Ostara in the Key of Bach

for Leslee Becker

while listening to Bach’s Suite I for Unaccompanied Violoncello

The Spring by Franz  Xaver Winterhalter. Source: Public Domain

Prelude

On the vernal equinox, a lace of rosettes

wreathe a maiden’s brow.

Vignettes                                                                                                                                                         

of gilded lilies cross a dome of rainy sky,

amid mists of persimmon, daffodil, and sea.

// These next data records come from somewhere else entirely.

(** * tools/tdd.js: the development-server orchestrator

    A shallow embedding of [createCompilationPromise] and of the body of
    [start] (the cleanup routine, the request gate, [checkForUpdate], the
    watch callback and the startup sequence), followed by the properties of
    the orchestration core.

    JavaScript runs every callback to completion and drains the promise
    reactions it queued before the host delivers the next notification.
    The embedding therefore has one [Event] per host notification and a
    total function [step] that runs the callback registered for it together
    with the promise reactions it triggers, in source order.  Everything the
    program does to the outside world (console output, calls to its
    collaborators) is appended to the [effects] trace of the state. *)

From Stdlib Require Import ZArith Lia.
From stdpp Require Import base list strings gmap.

(** ** Values *)

(** The errors that travel through the program. *)
Inductive Err : Type :=
| CompilationFailed            (* new Error('Compilation failed!'), line 44 *)
| HmrDisabled                  (* new Error('[HMR] Hot Module Replacement is disabled.'), line 163 *)
| TypeError (what : string)    (* raised by the runtime: call or member access on undefined *)
| External (msg : string).     (* raised by a collaborator: hot.check, dockerTeardown, browserSync *)

(** webpack's [stats] object, reduced to what the program reads. *)
Record Stats : Type := mkStats {
  hasErrors : bool;
  toString : string
}.

(** A promise is pending or settled, and settles once. *)
Inductive Promise (A : Type) : Type :=
| Pending
| Fulfilled (v : A)
| Rejected (e : Err).
Arguments Pending {A}.
Arguments Fulfilled {A} v.
Arguments Rejected {A} e.

Definition resolve {A} (v : A) (p : Promise A) : Promise A :=
  match p with Pending => Fulfilled v | _ => p end.

Definition reject {A} (e : Err) (p : Promise A) : Promise A :=
  match p with Pending => Rejected e | _ => p end.

Definition is_pending {A} (p : Promise A) : bool :=
  match p with Pending => true | _ => false end.

Definition is_fulfilled {A} (p : Promise A) : bool :=
  match p with Fulfilled _ => true | _ => false end.

Definition is_rejected {A} (p : Promise A) : bool :=
  match p with Rejected _ => true | _ => false end.

(** The status strings of the module's hot interface ([app.hot.status()]):
    'idle', 'check', 'prepare', 'ready', 'dispose', 'apply', 'abort', 'fail'. *)
Inductive HotStatus : Type :=
| StIdle | StCheck | StPrepare | StReady | StDispose | StApply | StAbort | StFail.

Definition is_idle (st : HotStatus) : bool :=
  match st with StIdle => true | _ => false end.

(** ['abort', 'fail'].includes(status), line 186. *)
Definition abort_or_fail (st : HotStatus) : bool :=
  match st with StAbort | StFail => true | _ => false end.
Lemma trajectory_in_unit (i : nat) (attempts : list Attempt) :
  forall (s : System) (st : OptimizationStrategy),
    strategy_objects s !! i = Some st ->
    unit_interval (effectiveness st) ->
    Forall (λ o, exists e, o = Some e /\ unit_interval e)
           (effectiveness_trajectory i attempts s).
Proof.
  induction attempts as [| a rest IH]; intros s st H Hu; simpl.
  - rewrite H. repeat constructor. now exists (effectiveness st).
  - constructor.
    + rewrite H. now exists (effectiveness st).
    + destruct (apply_keeps_unit i a s st H Hu) as (st' & H' & Hu').
      now apply (IH _ st').
Qed.

(** The attempt made with a freshly drawn number. *)
Lemma apply_success (i : nat) (r : Q) (s : System)
    (st : OptimizationStrategy) :
  strategy_objects s !! i = Some st ->
  0.3 < r ->
  exists st',
    strategy_objects (fst (_apply_optimization_strategy i (Drawn r) s))
      !! i = Some st' /\
    effectiveness st' = min 1 (effectiveness st + 0.1).
Proof.
  intros H Hr. eexists. split; [apply (apply_lookup i _ s st H) |].
  simpl. unfold gtb. apply ltb_lt in Hr. now rewrite Hr.
Qed.

Lemma apply_failure (i : nat) (r : Q) (s : System)
    (st : OptimizationStrategy) :
  strategy_objects s !! i = Some st ->
  r <= 0.3 ->
  exists st',
    strategy_objects (fst (_apply_optimization_strategy i (Drawn r) s))
      !! i = Some st' /\
    effectiveness st' = max 0 (effectiveness st - 0.05).
Proof.
  intros H Hr. eexists. split; [apply (apply_lookup i _ s st H) |].
  simpl. unfold gtb. apply ltb_ge in Hr. now rewrite Hr.
Qed.

Lemma five_step_trajectory (i : nat) (s : System) (st : OptimizationStrategy)
    (r1 r2 r3 r4 r5 : Q) :
  strategy_objects s !! i = Some st ->
  effectiveness st == 0 ->
  0.3 < r1 -> 0.3 < r2 -> r3 <= 0.3 -> 0.3 < r4 -> 0.3 < r5 ->
  Forall2 close_to
    (effectiveness_trajectory i
       [Drawn r1; Drawn r2; Drawn r3; Drawn r4; Drawn r5] s)
    [0; 0.1; 0.2; 0.15; 0.25; 0.35].
Proof.
  intros H0 E0 H1 H2 H3 H4 H5. unfold close_to. cbn [effectiveness_trajectory].
  destruct (apply_success i r1 s st H0 H1) as (st1 & L1 & E1).
  set (s1 := fst (_apply_optimization_strategy i (Drawn r1) s)) in *.
  destruct (apply_success i r2 s1 st1 L1 H2) as (st2 & L2 & E2).
  set (s2 := fst (_apply_optimization_strategy i (Drawn r2) s1)) in *.
  destruct (apply_failure i r3 s2 st2 L2 H3) as (st3 & L3 & E3).
  set (s3 := fst (_apply_optimization_strategy i (Drawn r3) s2)) in *.
  destruct (apply_success i r4 s3 st3 L3 H4) as (st4 & L4 & E4).
  set (s4 := fst (_apply_optimization_strategy i (Drawn r4) s3)) in *.
  destruct (apply_success i r5 s4 st4 L4 H5) as (st5 & L5 & E5).
  set (s5 := fst (_apply_optimization_strategy i (Drawn r5) s4)) in *.
  rewrite H0, L1, L2, L3, L4, L5. simpl.
  assert (V1 : effectiveness st1 == 0.1).
  { rewrite E1, success_value; lra. }
  assert (V2 : effectiveness st2 == 0.2).
  { rewrite E2, success_value; lra. }
  assert (V3 : effectiveness st3 == 0.15).
  { rewrite E3, failure_value; lra. }
  assert (V4 : effectiveness st4 == 0.25).
  { rewrite E4, success_value; lra. }
  assert (V5 : effectiveness st5 == 0.35).
  { rewrite E5, success_value; lra. }
  repeat (constructor; [eexists; split; [reflexivity | assumption] |]).
  constructor.
Qed.

(** C4. Whatever the attempts, the effectiveness of a strategy that starts
    in [0,1] is in [0,1] before the first and after each of them; and from
    0 the attempts success, success, failure, success, success give
    0, 0.1, 0.2, 0.15, 0.25, 0.35. *)
Theorem C4_effectiveness_in_unit_interval (i : nat) (s : System)
    (st : OptimizationStrategy) (attempts : list Attempt)
    (r1 r2 r3 r4 r5 : Q) :
  strategy_objects s !! i = Some st ->
  0 <= effectiveness st /\ effectiveness st <= 1 ->
  0.3 < r1 -> 0.3 < r2 -> r3 <= 0.3 -> 0.3 < r4 -> 0.3 < r5 ->
  Forall (λ o, exists e, o = Some e /\ 0 <= e /\ e <= 1)
         (effectiveness_trajectory i attempts s) /\
  Forall2 (λ o q, exists e, o = Some e /\ e == q)
    (effectiveness_trajectory i
       [Drawn r1; Drawn r2; Drawn r3; Drawn r4; Drawn r5]
       (reset_effectiveness i 0 s))
    [0; 0.1; 0.2; 0.15; 0.25; 0.35].
Proof.
  intros H Hu H1 H2 H3 H4 H5. split.
  - exact (trajectory_in_unit i attempts s st H Hu).
  - apply (five_step_trajectory i _ (set_effectiveness 0 st)); try assumption.
    + unfold reset_effectiveness. simpl. now rewrite list_lookup_alter_eq, H.
    + reflexivity.
Qed.

(** C4 on the rendering strategy of the initial registry. *)
Lemma C4_effectiveness_in_unit_interval_witness :
  Forall (λ o, exists e, o = Some e /\ 0 <= e /\ e <= 1)
         (effectiveness_trajectory 0
            [Drawn 0.9; Drawn 0.1; Faulted; Drawn 0.2]
            SelfImprovement.__init__) /\
  Forall2 (λ o q, exists e, o = Some e /\ e == q)
    (effectiveness_trajectory 0
       [Drawn 0.9; Drawn 0.5; Drawn 0.3; Drawn 1; Drawn 0.31]
       (reset_effectiveness 0 0 SelfImprovement.__init__))
    [0; 0.1; 0.2; 0.15; 0.25; 0.35].
Proof.
  apply (C4_effectiveness_in_unit_interval 0 SelfImprovement.__init__
           (mk_strategy "rendering_quality_adjustment"
              "Dynamically adjust rendering quality based on performance"
              [("target_fps", 60); ("quality_step", 0.1);
               ("min_quality", 0.5); ("max_quality", 1.5)])
           [Drawn 0.9; Drawn 0.1; Faulted; Drawn 0.2] 0.9 0.5 0.3 1 0.31);
    try reflexivity; simpl; lra.
Defined.

(** *** The optimization queue *)

(** What [_process_optimization_queue] does when the attempt reaches the
    draw: whatever the draw, the request counts as applied. *)
Lemma process_drawn (r now : Q) (s : System) (rq : OptimizationRequest)
    (rest : list OptimizationRequest) (st : OptimizationStrategy) :
  optimization_queue s = rq :: rest ->
  strategy_objects s !! rq_strategy rq = Some st ->
  let s' := _process_optimization_queue (Drawn r) now s in
  optimization_queue s' = rest /\
  optimizations_applied (stats s') = (optimizations_applied (stats s) + 1)%Z /\
  failed_optimizations (stats s') = failed_optimizations (stats s) /\
  strategy_objects s' !! rq_strategy rq =
    Some (mark_applied now
            (set_effectiveness
               (if gtb r 0.3 then min 1 (effectiveness st + 0.1)
                else max 0 (effectiveness st - 0.05)) st)).
Proof.
  intros Hq Hst. unfold _process_optimization_queue. rewrite Hq. simpl.
  repeat split. rewrite !list_lookup_alter_eq, Hst. reflexivity.
Qed.

(** What it does when the attempt raises. *)
Lemma process_faulted (now : Q) (s : System) (rq : OptimizationRequest)
    (rest : list OptimizationRequest) :
  optimization_queue s = rq :: rest ->
  let s' := _process_optimization_queue Faulted now s in
  optimization_queue s' = rest /\
  optimizations_applied (stats s') = optimizations_applied (stats s) /\
  failed_optimizations (stats s') = (failed_optimizations (stats s) + 1)%Z /\
  strategy_objects s' = strategy_objects s.
Proof.
  intros Hq. unfold _process_optimization_queue. rewrite Hq. simpl.
  repeat split.
Qed.

Lemma process_queue (a : Attempt) (now : Q) (s : System) :
  optimization_queue (_process_optimization_queue a now s) =
    tail (optimization_queue s).
Proof.
  unfold _process_optimization_queue.
  destruct (optimization_queue s) as [| rq rest] eqn:E; [now rewrite E |].
  destruct a; reflexivity.
Qed.
(** ** Notions of the further properties *)

(** Does a [recvfrom] within the window raise a socket error other than a
    timeout? *)
Fixpoint socket_error (start_time timeout : Z) (turns : list iteration) : bool :=
  match turns with
  | [] => false
  | it :: rest =>
      if clock it - start_time <? timeout
      then match recvfrom it with
           | RecvError => true
           | _ => socket_error start_time timeout rest
           end
      else false
  end.

(** A turn in which nothing is to be read: the [recvfrom] times out or
    returns no data. *)
Definition idle (r : recv) : Prop :=
  r = RecvTimeout ∨ ∃ addr, r = RecvDatagram [] addr.

(** The line the summary prints for a list. *)
Definition summary_line (ds : list json) : line :=
  match ds with
  | [] => NoDevices
  | _ :: _ => FoundDevices (List.length ds)
  end.

(** A statement that leaves the records of the list in place and at most
    adds some at its end. *)
Definition appending (stmt : M unit) : Prop :=
  ∀ ds, ∃ new, devices_after (stmt ds) = ds ++ new.

(** The statements of the main thread, as opposed to the listener's. *)
Definition of_main (l : label) : bool :=
  match l with
  | ThreadStart | ProbeSocket | ProbeSetsockopt | ProbeSendto
  | ProbeClose | ThreadJoin | Summary => true
  | _ => false
  end.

A maiden goddess walks in rays of sunshine.

Snow’s embrace lingers in the purple shadow.

A cloud of springtime’s yellow blossoms

nod their new born heads as She passes.

Allemande

A bird, still drizzled in yolk, fallen

in its first flight of fancy–nest

to limb to precipitous plunge. She

thinks in deutsche Gőttin-thought

Eine vogel.

Courante

She clasps the bird like clouds hold fingers.

Sees frigid death obscure its feathered chest.

La déesse thinks in god thought, the baby dies.

La morte en printemps, a fact too sad to utter.

Une bébé colombe.

Sarabande

La diosita de primavera lifts the fledgling to her lips.

Besos sing an incantación to air, earth, and sky–

and bird becomes rabbit, warm in its winter fur.

Serene inside the maiden’s manta, nested in her breast.

Menuets

She sets it swiftly among the budding flowers,

gentle as Her lips’ caress of freezing feathers.

The bunny so recently a bird takes small steps,

the world is yellow flowers beneath a golden sun.

Gigue

A fugue of rabbit feet makes tripolets

as it finds its way across a solid earth,

new and strange below the familiar sky.

What gift fit for the Goddess of new life

saved from death’s icy grasp? Its fur body

recalls a feathered past above in trees,

and lays at holy feet an imperfect pearl,

a wholly miraculous and perfect egg.